Analogy – Think of Cadillac or Lincoln passing down their innovations to subsequent year models of Chevy or Ford and you can better understand ISO 9004. What is in there today will be in your auditable Standard tomorrow.

I had my Eureka-moment back in 2000. I was auditing and consulting for a major CB (Certification Body) who provided the 2000 revision suite (ISO 9000, 9001 and 9004.) I actually read it! I could not understand why all ‘this extra stuff’ was in there but (being still, fairly new) I thought if it was there, it must be there for a reason. I looked back to my copy of ISO 9004:1994 (which I had never paid attention to) and said to myself, “Ah Ha!” I was hooked! I tracked down a copy of the ISO 9001 and 9004:1987 Standards and finally MIL-Q-9858 so this post is a long time coming.

Guess what ISO 9004:2009 now brings home the ‘risk’ idea in Section 4.3 The organization’s environment, “An organization’s environment will be undergoing change continually, regardless of its size (large or small), its activities and products, or its type (for profit or not-for-profit); consequently this should be monitored constantly by the organization. Such monitoring should enable the organization to identify, assess, and manage the risks related to interested parties, and their changing needs and expectations. Top management should make decisions for organizational change and innovation in a timely manner in order to maintain and improve the organization’s performance. NOTE: For more information on risk management, see ISO 31000.” Up until now, there has been no clear guidance on how to satisfy the requirements, but now, a non-auditable guidance document is given as a nominal reference. Risk is here to stay!
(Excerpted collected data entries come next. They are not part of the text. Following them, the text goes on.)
(** The timelines and the registry never get a deadline. *)
Lemma serve_undated now up q k s :
  index_key k →
  s_deadline (at_key k s) = None →
  s_deadline (at_key k (serve now up q s)) = None.
Proof.
  intros Hk Hs.
  assert (∀ a, k ≠ LIST_HASH_PREFIX +:+ a ∧ k ≠ DETAIL_PREFIX +:+ a) as Hne.
  { intros a. destruct Hk as [->|[->|[c ->]]]; split; key_neq. }
  destruct q as [a data category publish_time|a category|days]; cbn [serve];
    destruct up;
    rewrite ?save_news_down, ?delete_news_down, ?cleanup_old_news_down;
    try done.
  - fold (saved now a data category publish_time s).
    destruct (saved_cases now a data category publish_time s)
      as [[_ ->]|(fields & Hf & ->)]; [done|].
    apply run_all_undated; [|done].
    unfold save_pipe. repeat constructor; simpl; try done; intros _;
      apply not_eq_sym, Hne.
  - rewrite delete_news_up. cbn [snd]. apply run_all_undated; [|done].
    unfold delete_pipe. by repeat constructor.
  - fold (swept now days s).
    destruct (swept_cases now days s) as [[_ ->]|[_ ->]]; [done|].
    apply run_all_undated; [|done].
    apply Forall_forall. intros c Hc Htimed. exfalso.
    rewrite cleanup_pipe_split in Hc.
    apply elem_of_app in Hc as [Hc|Hc].
    + apply list_elem_of_bind in Hc as (b & Hc & _). unfold dels in Hc.
      apply elem_of_cons in Hc as [->|Hc]; [done|].
      by apply list_elem_of_singleton in Hc as ->.
    + apply elem_of_cons in Hc as [->|Hc]; [done|].
      unfold range_removals in Hc.
      by apply list_elem_of_fmap in Hc as (b & -> & _).
Qed.

Lemma replay_undated log k :
  index_key k → s_deadline (at_key k (replay log Redis.empty)) = None.
Proof.
  intros Hk. unfold replay.
  assert (s_deadline (at_key k Redis.empty) = None) as Hs
    by (by rewrite at_key_empty).
  revert Hs. generalize Redis.empty.
  induction log as [|[[now up] q] log IH]; intros s Hs; [done|].
  apply IH. by apply serve_undated.
Qed.

(** The projections of a store the methods have built hold integer
    [publish_time] fields. *)
Lemma serve_numeric t now up q s : numeric t s → numeric t (serve now up q s).
Proof.
  intros Hnum.
  destruct q as [a data category publish_time|a category|days]; cbn [serve];
    destruct up;
    rewrite ?save_news_down, ?delete_news_down, ?cleanup_old_news_down;
    try done.
  - by apply numeric_saved.
  - by apply numeric_deleted.
  - by apply numeric_swept.
Qed.

Lemma replay_numeric t log : numeric t (replay log Redis.empty).
Proof.
  unfold replay. pose proof (numeric_empty t) as Hs. revert Hs.
  generalize Redis.empty.
  induction log as [|[[now up] q] log IH]; intros s Hs; [done|].
  apply IH. by apply serve_numeric.
Qed.

End Reachable.

(** * The claims *)




(** C2 (divergence). Two records of "tech" are saved with
    [publish_time] 1000 and 2000; deleting the second takes "tech" out
    of the registry. A sweep with the clock at 1500 and [days = 0] has
    the cutoff 1500: it removes the first record from the global
    timeline and deletes its projection and its detail, and it cleans
    no category, so that the identifier stays in the timeline of "tech"
    with its score of 1000, below the cutoff. *)
Lemma sweep_strands_unregistered_category :
  let s := deleted_from 30 "a2" "tech" two_records in
  let s' := swept 1500 0 s in
  1500 - 0 * 86400 * 1000 = 1500
  ∧ zscore 1500 TIMELINE_ZSET "a1" s = Some 1000
  ∧ zscore 1500 (CATEGORY_PREFIX +:+ "tech") "a1" s = Some 1000
  ∧ (cleanup_old_news 1500 true 0 s).1
    = Ok {| deleted := 1; categories_cleaned := 0 |}
  ∧ zscore 1500 TIMELINE_ZSET "a1" s' = None
  ∧ hgetall 1500 (LIST_HASH_PREFIX +:+ "a1") s' = ∅
  ∧ Redis.get 1500 (DETAIL_PREFIX +:+ "a1") s' = None
  ∧ zscore 1500 (CATEGORY_PREFIX +:+ "tech") "a1" s' = Some 1000.
Proof. vm_compute. split_and!; reflexivity. Qed.

(** A record whose [publish_time] equals the cutoff is swept: with the
    clock at 86401000 and [days = 1] the cutoff is 1000, and the record
    saved with [publish_time] 1000 leaves both timelines and loses its
    projection and its detail. A record with a negative [publish_time]
    is below the range the sweep selects and stays. *)
Example sweep_takes_record_at_cutoff :
  let now := 86401000 in
  let s' := swept now 1 one_record in
  now - 1 * 86400 * 1000 = 1000
  ∧ zscore now TIMELINE_ZSET "a1" one_record = Some 1000
  ∧ zscore now TIMELINE_ZSET "a1" s' = None
  ∧ zscore now (CATEGORY_PREFIX +:+ "tech") "a1" s' = None
  ∧ hgetall now (LIST_HASH_PREFIX +:+ "a1") one_record !! "title"
    = Some "T1"
  ∧ hgetall now (LIST_HASH_PREFIX +:+ "a1") s' = ∅
  ∧ Redis.get now (DETAIL_PREFIX +:+ "a1") s' = None
  ∧ zscore now TIMELINE_ZSET "a0"
      (swept now 1
         (saved 20 "a0" [("title", PStr "T0")] "tech" (Some (-5)) one_record))
    = Some (-5).
Proof. vm_compute. split_and!; reflexivity. Qed.

(** C3 (counterexample). Two records of category "tech" are stored;
    deleting one of them removes "tech" from the registry although the
    other record is still in the category timeline. *)
Lemma delete_unregisters_live_category :
  let s' := deleted_from 30 "a2" "tech" two_records in
  ("tech" ∈ smembers 30 CATEGORIES_SET two_records)
  ∧ ("tech" ∉ smembers 30 CATEGORIES_SET s')
  ∧ zscore 30 (CATEGORY_PREFIX +:+ "tech") "a1" s' = Some 1000.
Proof. vm_compute. split_and!; (reflexivity || discriminate). Qed.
Thank (your own designated) God the auditors missed all this because CB auditors are not expert at Risk Management. In fact, CB auditors are not experts at many things coming down the pike!

Not needing to repeat the pattern, I will just jump forward to tomorrow (with qualification.) I believe I know where this is all going but I do not know when. Face it, ISO (International Organization for Standardization) is not a compliance organization, it is a publisher. It only makes money if we buy their publications. Therefore, since they write the Standards… How many do you think they want us to buy? All of them!

Moving forward, I believe, the next revision ISO 9001:202x will add additional aspects of Financial Resources (Lean,)Work Environment (Human Factors,) Knowledge Management, Self Assessment and Innovation. Guess what, standards for these either exist or are in development. I will say more about these in a future blog series.

In addition, I believe a future revision may have auditable requirements for Environmental Management (ISO 14001) and Occupational Health & Safety (ISO 45001) but this is not a bad thing because an Integrated Management System might just satisfy the new requirements. In the very least, it positions you for SHARP or VPP recognition (depending on company size) and that is a really, good thing. Every State has a local OSHA office, which offers ‘voluntary status consultation.’ Do the prep work (the Kilpatrick Group has assisted 25% of all RI recognized SHARP participants) and go for the ‘brass ring.’

Although ISO 31000:2010 Risk management guidance document (and ISO 30010 listing the multiple and popular assessment tools) are non- auditable, guidance documents, there are some CBs lobbying to make them full-blown, auditable quality management system status. I saw this coming and began building full-blown Enterprise Risk Management Frameworks back in 2011 in anticipation of the 2015 revision.

Based upon ISO9004 revision history (Cadillac Analogy) my thought is that the following revision of ISO 9001 will roll in full-blown Risk Management, Corporate Social Responsibility (ISO 26001), Information Security (ISO 27001 & 2) and Energy Management (ISO 50001) sometime around 2030. God help us because the auditors will not be qualified to audit these new competencies. I guess you will just have to follow my postings to keep up to date!

Note: These are only the opinions of this author. What happens in the future remains to be seen.